If you may have a subarachnoid haemorrhage, you'll be referred to hospital to confirm the diagnosis.
A computerised tomography (CT) scan is used to check for signs of a brain haemorrhage. This involves taking a series of X-rays, which a computer then makes into a detailed 3D image.
In some cases, a subarachnoid haemorrhage isn't picked up by a CT scan. If a CT scan is negative, but your symptoms strongly suggest you've had a haemorrhage, a test called a lumbar puncture will usually be carried out.
A lumbar puncture involves a needle being inserted into the lower part of the spine, so a sample of the fluid that surrounds and supports the brain and spinal cord (cerebrospinal fluid) can be taken out. It will then be analysed for signs of bleeding.
If the results of a CT scan or lumbar puncture confirm you've had a subarachnoid haemorrhage, you'll usually be referred to a specialist neuroscience unit.
Further tests are usually needed to help plan treatment, which may include either:
- computed tomography angiography (CTA) – using a CT scan
- magnetic resonance angiography (MRA) – using an MRI scan
Both of these tests are carried out in the same way as a regular scan. However, a special dye is injected into a vein (usually in your arm or hand) which highlights your blood vessels and tissues.
Occasionally, an angiogram may be needed. This involves inserting a thin tube called a catheter into one of your blood vessels (usually in the groin). Local anaesthetic is used where the catheter is inserted, so you won't feel any pain.

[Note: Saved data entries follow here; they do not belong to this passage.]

(** The recovery can lose a holder. The barrier does not wait for the other
    machines, so a host that is ahead restores the agent from its own holders
    alone: two hosts hold the lock in shared mode, and the agent takes the lock
    for exclusive with one holder. *)
Theorem recovery_misses_holder :
  exists s tr l2,
    rrun schedule1 (recovering cfg0 code0 survivors rpc_server_init) = Ok (s, tr) /\
    final_lock s 2 = Some l2 /\ l_is_agent l2 = true /\ l_mode l2 = LOCK_EXCL /\
    l_holders l2 = {[ LOCK_HOLDER 2 10 ]} /\
    exists l3, final_lock s 3 = Some l3 /\ l_is_agent l3 = false /\ l_local_holders l3 = {[ 11 ]}.
Proof.
  assert (H : match rrun schedule1 (recovering cfg0 code0 survivors rpc_server_init) with
    | Ok (s, _) => match final_lock s 2, final_lock s 3 with
        | Some l2, Some l3 => l_is_agent l2 && ls_eqb (l_mode l2) LOCK_EXCL &&
            bool_decide (l_holders l2 = {[ LOCK_HOLDER 2 10 ]}) && negb (l_is_agent l3) &&
            bool_decide (l_local_holders l3 = {[ 11 ]})
        | _, _ => false end
    | Fault _ => false end = true) by (vm_compute; reflexivity).
  destruct (rrun schedule1 _) as [[s tr]|]; [|done]. exists s, tr.
  destruct (final_lock s 2) as [l2|]; [|done]. destruct (final_lock s 3) as [l3|]; [|done]. bprop.
  assert (l_mode l2 = LOCK_EXCL) by (by destruct (l_mode l2)). exists l2. split_and!; try done. by exists l3.
Qed.

(** An agent that has a holder on a failed host cannot purge it: the loop goes on
    from an erased element. *)
Theorem purge_faults code l i x :
  0 <= i < HOST_NUM -> SERVER_FAILED code i = true -> x ∈ l_holders l -> LOCK_HOLDER_HOST x = i ->
  purge code l = Fault FaultDangling.
Proof.
  intros Hi Hf Hx Ei. unfold purge. assert (Hin : i ∈ seqZ 0 HOST_NUM) by (apply elem_of_seqZ; lia).
  clear Hi. revert l Hx. generalize dependent (seqZ 0 HOST_NUM). intros js Hin. induction js as [|j js IH]; intros l Hx; [by apply elem_of_nil in Hin|].
  cbn [purge_hosts]. rewrite elem_of_cons in Hin.
  assert (Hp : forall k, purge_host k l = Fault FaultDangling /\ True \/
    existsb (fun h => LOCK_HOLDER_HOST h =? k) (elements (l_holders l)) = false /\
    exists l', purge_host k l = Ok l' /\ l_holders l' = l_holders l).
  { intros k. unfold purge_host, purge_holders. destruct (existsb _ _) eqn:E; [by left|right]. split; [done|].
    eexists. by split. }
  destruct Hin as [<-|Hin].
  - rewrite Hf. destruct (Hp i) as [[-> _]|[E _]]; [done|]. exfalso.
    assert (Ht : existsb (fun h => LOCK_HOLDER_HOST h =? i) (elements (l_holders l)) = true); [|congruence].
    apply existsb_exists. exists x. split; [by apply list_elem_of_In, elem_of_elements|by apply Z.eqb_eq].
  - destruct (SERVER_FAILED code j); [|by apply IH]. destruct (Hp j) as [[-> _]|(_ & l' & -> & E)]; [done|].
    cbn [mbind result_bind]. apply IH; [done|]. by rewrite E.
Qed.

(** Of two successive waiters of a failed host the second stays. *)
Lemma purge_skips i w1 w2 wq :
  wq_host w1 = i -> purge_wqueue i (w1 :: w2 :: wq) = w2 :: purge_wqueue i wq.
Proof. intros E. cbn [purge_wqueue]. by rewrite E, Z.eqb_refl. Qed.
(* ===== verification/TatpProofs.v ===== *)
(** * TatpProofs: the locks of a TATP trace

    A host's transactions return and request the locks of the rows they read and
    write, in the mode their kind needs; the transaction that inserts a call
    forwarding row never inserts one, and can wait for itself. *)

From S2P Require Import Prelude Types Tatp TatpTables.

#[local] Open Scope prog_scope.

#[local] Opaque Hash cf_key Z.rem.

Section proofs.
Context {rng : Type} (uniform : Z -> Z -> rng -> Z * rng) (elements : forall A, gmap Z A -> list (Z * A)).
Context (Huniform : distribution uniform) (Helements : iteration elements).

Abbreviation st := (@tatp rng).
Abbreviation quietly := (@quiet st (Z * TatpRequest) _).

(** ** Transactions *)

Definition lock_of_subscriber (s : st) (l : Z) : Prop := exists i r, subscriber s !! i = Some r /\ sub_lock_id r = l.
Definition lock_of_access (s : st) (l : Z) : Prop :=
  exists i m k r, access_info s !! i = Some m /\ m !! k = Some r /\ ai_lock_id r = l.
Definition lock_of_facility (s : st) (l : Z) : Prop :=
  exists i m k r, special_facility s !! i = Some m /\ m !! k = Some r /\ sf_lock_id r = l.
Definition lock_of_forwarding (s : st) (l : Z) : Prop :=
  exists i ty m t, call_forwarding s !! cf_key i ty = Some m /\ is_Some (m !! t) /\ cf_lock s i ty t = l.
(* ===== verification/Doubles.v ===== *)
(** * Doubles: IEEE 754 arithmetic of the measuring programs

    The type [double] and its operations are those of the Standard Library's
    specification of binary64 ([SpecFloat]): 53 bits of mantissa, results rounded
    to the nearest double, ties to even.  Converting to an integer truncates and is
    undefined outside its range.  The lemmas: integers below 2^53 are doubles, and
    while sums stay below 2^53 their addition is exact. *)

From Stdlib Require Import SpecFloat.
From S2P Require Import Prelude.

Definition double : Type := spec_float.

(** An unsigned integer as a double. *)
Definition double_of (n : Z) : double := binary_normalize 53 1024 n 0 false.

Definition dadd : double -> double -> double := SFadd 53 1024.
Definition ddiv : double -> double -> double := SFdiv 53 1024.

Definition u64_of (d : double) : result Z :=
  match d with
  | S754_zero _ => Ok 0
  | S754_finite s m e =>
      let v := Z.shiftl (Zpos m) e in
      if s : bool then (if v =? 0 then Ok 0 else Fault FaultOverflow)
      else if v <? 2 ^ 64 then Ok v else Fault FaultOverflow
  | S754_infinity _ | S754_nan => Fault FaultOverflow
  end.

(** ** Digits and shifts *)

Lemma digits2_log2 p : Zpos (digits2_pos p) = Z.log2 (Zpos p) + 1.
Proof.
  induction p as [p IH|p IH|]; [| |done]; cbn [digits2_pos]; rewrite Pos2Z.inj_succ, IH.
  - change (Zpos p~1) with (2 * Zpos p + 1). rewrite Z.log2_succ_double by done. lia.
  - change (Zpos p~0) with (2 * Zpos p). rewrite Z.log2_double by done. lia.
Qed.

Lemma iter_xO p d : Zpos (Pos.iter xO p d) = Zpos p * 2 ^ Zpos d.
Proof.
  induction d as [|d IH] using Pos.peano_ind; [cbn; lia|]. rewrite Pos.iter_succ.
  change (Zpos (Pos.iter xO p d)~0) with (2 * Zpos (Pos.iter xO p d)). rewrite IH, Pos2Z.inj_succ, Z.pow_succ_r by done. lia.
Qed.

(** Aligning to a smaller exponent keeps the value. *)
Lemma shl_align_down m e e' : e' <= e -> exists m', shl_align m e e' = (m', e') /\ Zpos m' = Zpos m * 2 ^ (e - e').
Proof.
  intros He. unfold shl_align. destruct (e' - e) as [|d|d] eqn:E; [|lia|].
  - exists m. replace e' with e by lia. rewrite Z.sub_diag. split; [done|lia].
  - eexists. split; [done|]. rewrite iter_xO. by replace (e - e') with (Zpos d) by lia.
Qed.

Lemma shl_align_up m e e' : e <= e' -> shl_align m e e' = (m, e).
Proof. intros He. unfold shl_align. destruct (e' - e) eqn:E; [done|done|lia]. Qed.

Lemma shr_1_even m : 0 <= m -> shr_1 (Build_shr_record (2 * m) false false) = Build_shr_record m false false.
Proof. intros Hm. by destruct m. Qed.

(** Shifting out zeros loses nothing. *)
Lemma shr_exact p m : 0 <= m ->
  SpecFloat.iter_pos shr_1 p (Build_shr_record (m * 2 ^ Zpos p) false false) = Build_shr_record m false false.
Proof.
  revert m. induction p as [p IH|p IH|]; intros m Hm; cbn [SpecFloat.iter_pos].
  - assert (E : 2 ^ Zpos p~1 = 2 * (2 ^ Zpos p * 2 ^ Zpos p)).
    { rewrite <- Z.pow_add_r, <- Z.pow_succ_r by lia. f_equal. lia. }
    replace (m * 2 ^ Zpos p~1) with (2 * (m * 2 ^ Zpos p * 2 ^ Zpos p)) by (rewrite E; ring).
    pose proof (Z.pow_pos_nonneg 2 (Zpos p) ltac:(lia) ltac:(lia)) as Hpow.
    rewrite shr_1_even by nia. rewrite !IH by nia. done.
  - assert (E : 2 ^ Zpos p~0 = 2 ^ Zpos p * 2 ^ Zpos p) by (rewrite <- Z.pow_add_r by lia; f_equal; lia).
    replace (m * 2 ^ Zpos p~0) with (m * 2 ^ Zpos p * 2 ^ Zpos p) by (rewrite E; ring).
    pose proof (Z.pow_pos_nonneg 2 (Zpos p) ltac:(lia) ltac:(lia)) as Hpow. rewrite !IH by nia. done.
  - replace (m * 2 ^ 1) with (2 * m) by lia. by apply shr_1_even.
Qed.

(** ** Exact integers *)

(** The double with the value [n]. *)
Definition exactly (n : Z) (d : double) : Prop :=
  match d with
  | S754_zero false => n = 0
  | S754_finite false m e => 0 < n /\ e = Z.log2 n - 52 /\ Zpos m = n * 2 ^ (- e)
  | _ => False
  end.

Lemma exactly_inj n d d' : exactly n d -> exactly n d' -> d = d'.
Proof.
  destruct d as [[]|?| |[] m e], d' as [[]|?| |[] m' e']; cbn; try tauto; try lia.
  intros (_ & -> & Hm) (_ & -> & Hm'). f_equal. lia.
Qed.

Lemma log2_53 n : 0 < n < 2 ^ 53 -> 0 <= Z.log2 n <= 52.
Proof. intros Hn. pose proof (Z.log2_nonneg n). pose proof (proj1 (Z.log2_lt_pow2 n 53 ltac:(lia))). lia. Qed.

Lemma log2_scaled n k : 0 < n -> 0 <= k -> Z.log2 (n * 2 ^ k) = Z.log2 n + k.
Proof. intros Hn Hk. rewrite Z.log2_mul_pow2 by lia. lia. Qed.

(** [binary_round_aux] keeps a mantissa of 53 bits. *)
Lemma shr_fexp_done n m : 0 < n < 2 ^ 53 -> Zpos m = n * 2 ^ (52 - Z.log2 n) ->
  shr_fexp 53 1024 (Zpos m) (Z.log2 n - 52) loc_Exact = (Build_shr_record (Zpos m) false false, Z.log2 n - 52).
Proof.
  intros Hn Hm. pose proof (log2_53 n Hn) as HL. unfold shr_fexp. cbn [Zdigits2]. rewrite digits2_log2, Hm, log2_scaled by lia.
  unfold fexp, emin. replace (Z.max _ _ - _) with 0 by lia. by rewrite <- Hm.
Qed.

Lemma round_exact n j m : 0 < n < 2 ^ 53 -> 0 <= j -> Zpos m = n * 2 ^ j -> exactly n (binary_round 53 1024 false m (- j)).
Proof.
  intros Hn Hj Hm. pose proof (log2_53 n Hn) as HL. unfold binary_round.
  assert (Ed : Zpos (digits2_pos m) + - j = Z.log2 n + 1) by (rewrite digits2_log2, Hm, log2_scaled by lia; lia).
  assert (Ef : fexp 53 1024 (Z.log2 n + 1) = Z.log2 n - 52) by (unfold fexp, emin; lia). rewrite Ed, Ef.
  assert (Hfin : exists m', binary_round_aux 53 1024 false (Zpos (shl_align m (- j) (Z.log2 n - 52)).1) (shl_align m (- j) (Z.log2 n - 52)).2 loc_Exact =
    S754_finite false m' (Z.log2 n - 52) /\ Zpos m' = n * 2 ^ (52 - Z.log2 n)).
  2:{ destruct (shl_align m (- j) (Z.log2 n - 52)) as [mz ez]. cbn [fst snd] in Hfin. destruct Hfin as (m' & -> & Hm'). cbn. split; [lia|].
      split; [done|]. by replace (- (Z.log2 n - 52)) with (52 - Z.log2 n) by lia. }
  assert (Hs : exists m', shr_fexp 53 1024 (Zpos (shl_align m (- j) (Z.log2 n - 52)).1) (shl_align m (- j) (Z.log2 n - 52)).2 loc_Exact =
    (Build_shr_record (Zpos m') false false, Z.log2 n - 52) /\ Zpos m' = n * 2 ^ (52 - Z.log2 n)).
  { destruct (Z.le_gt_cases (Z.log2 n - 52) (- j)) as [Hle|Hgt].
    - destruct (shl_align_down m _ _ Hle) as (m' & -> & Hm'). cbn [fst snd]. exists m'.
      assert (E : Zpos m' = n * 2 ^ (52 - Z.log2 n)).
      { rewrite Hm', Hm, <- Z.mul_assoc, <- Z.pow_add_r by lia. f_equal. f_equal. lia. }
      split; [by apply shr_fexp_done|done].
    - rewrite shl_align_up by lia. cbn [fst snd]. unfold shr_fexp. cbn [Zdigits2]. rewrite Ed, Ef.
      destruct (Z.log2 n - 52 - - j) as [|q|q] eqn:Eq; [lia| |lia]. cbn [shr_record_of_loc shr].
      exists (Z.to_pos (n * 2 ^ (52 - Z.log2 n))). rewrite Z2Pos.id by (pose proof (Z.pow_pos_nonneg 2 (52 - Z.log2 n)); nia).
      split; [|done]. rewrite Hm. replace (n * 2 ^ j) with (n * 2 ^ (52 - Z.log2 n) * 2 ^ Zpos q).
      + rewrite shr_exact by (pose proof (Z.pow_nonneg 2 (52 - Z.log2 n)); nia). f_equal. lia.
      + rewrite <- Z.mul_assoc, <- Z.pow_add_r by lia. f_equal. f_equal. lia. }
  destruct Hs as (m' & E & Hm'). exists m'. split; [|done]. unfold binary_round_aux. rewrite E.
  cbn [shr_m loc_of_shr_record round_nearest_even]. rewrite (shr_fexp_done n m' Hn Hm'). cbn [shr_m].
  by rewrite (proj2 (Z.leb_le _ _)) by lia.
Qed.

Lemma normalize_exact n j : 0 <= n < 2 ^ 53 -> 0 <= j -> exactly n (binary_normalize 53 1024 (n * 2 ^ j) (- j) false).
Proof.
  intros Hn Hj. destruct (n * 2 ^ j) as [|m|m] eqn:E.
  - cbn. pose proof (Z.pow_pos_nonneg 2 j). nia.
  - apply round_exact; [|done|done]. pose proof (Z.pow_pos_nonneg 2 j). nia.
  - pose proof (Z.pow_pos_nonneg 2 j). nia.
Qed.

Lemma double_of_exact n : 0 <= n < 2 ^ 53 -> exactly n (double_of n).
Proof. intros Hn. pose proof (normalize_exact n 0 Hn ltac:(done)) as H. by rewrite Z.mul_1_r in H. Qed.

(** The mantissa of an exact integer, aligned. *)
Lemma align_exact n m e ez : 0 < n < 2 ^ 53 -> e = Z.log2 n - 52 -> Zpos m = n * 2 ^ (- e) -> ez <= e ->
  Zpos (shl_align m e ez).1 = n * 2 ^ (- ez).
Proof.
  intros Hn He Hm Hle. pose proof (log2_53 n Hn). destruct (shl_align_down m e ez Hle) as (m' & -> & Hm'). cbn [fst].
  rewrite Hm', Hm, <- Z.mul_assoc, <- Z.pow_add_r by lia. f_equal. f_equal. lia.
Qed.

Lemma dadd_exact a b : 0 <= a -> 0 <= b -> a + b < 2 ^ 53 -> dadd (double_of a) (double_of b) = double_of (a + b).
Proof.
  intros Ha Hb Hs. pose proof (double_of_exact a ltac:(lia)) as Ea. pose proof (double_of_exact b ltac:(lia)) as Eb.
  apply (exactly_inj (a + b)); [|apply double_of_exact; lia].
  destruct (double_of a) as [[]|?| |[] m e], (double_of b) as [[]|?| |[] m' e']; cbn [exactly] in Ea, Eb; try done.
  - cbn. lia.
  - subst a. cbn. exact Eb.
  - subst b. rewrite Z.add_0_r. cbn. exact Ea.
  - destruct Ea as (Hpa & Hea & Hma), Eb as (Hpb & Heb & Hmb). unfold dadd. cbn [SFadd cond_Zopp].
    pose proof (log2_53 a ltac:(lia)). pose proof (log2_53 b ltac:(lia)).
    rewrite (align_exact a m e), (align_exact b m' e') by (done || lia). rewrite <- Z.mul_add_distr_r.
    pose proof (normalize_exact (a + b) (- Z.min e e') ltac:(lia) ltac:(lia)) as H'. by rewrite Z.opp_involutive in H'.
Qed.

Lemma u64_of_double_of n : 0 <= n < 2 ^ 53 -> u64_of (double_of n) = Ok n.
Proof.
  intros Hn. pose proof (double_of_exact n Hn) as E. destruct (double_of n) as [[]|?| |[] m e]; cbn [exactly] in E; try done.
  - by subst n.
  - destruct E as (Hp & He & Hm). pose proof (log2_53 n ltac:(lia)). unfold u64_of.
    rewrite Hm, Z.shiftl_div_pow2, Z.div_mul by (try apply Z.pow_nonzero; lia).
    by rewrite (proj2 (Z.ltb_lt _ _)) by lia.
Qed.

Using a series of X-rays displayed on a monitor, the catheter is guided into the blood vessels in the neck that supply blood to the brain. Once in place, special dye is injected through the catheter and into the arteries of the brain. This dye casts a shadow on an X-ray, so the outline of the blood vessels can be seen and the exact position of the aneurysm can be identified.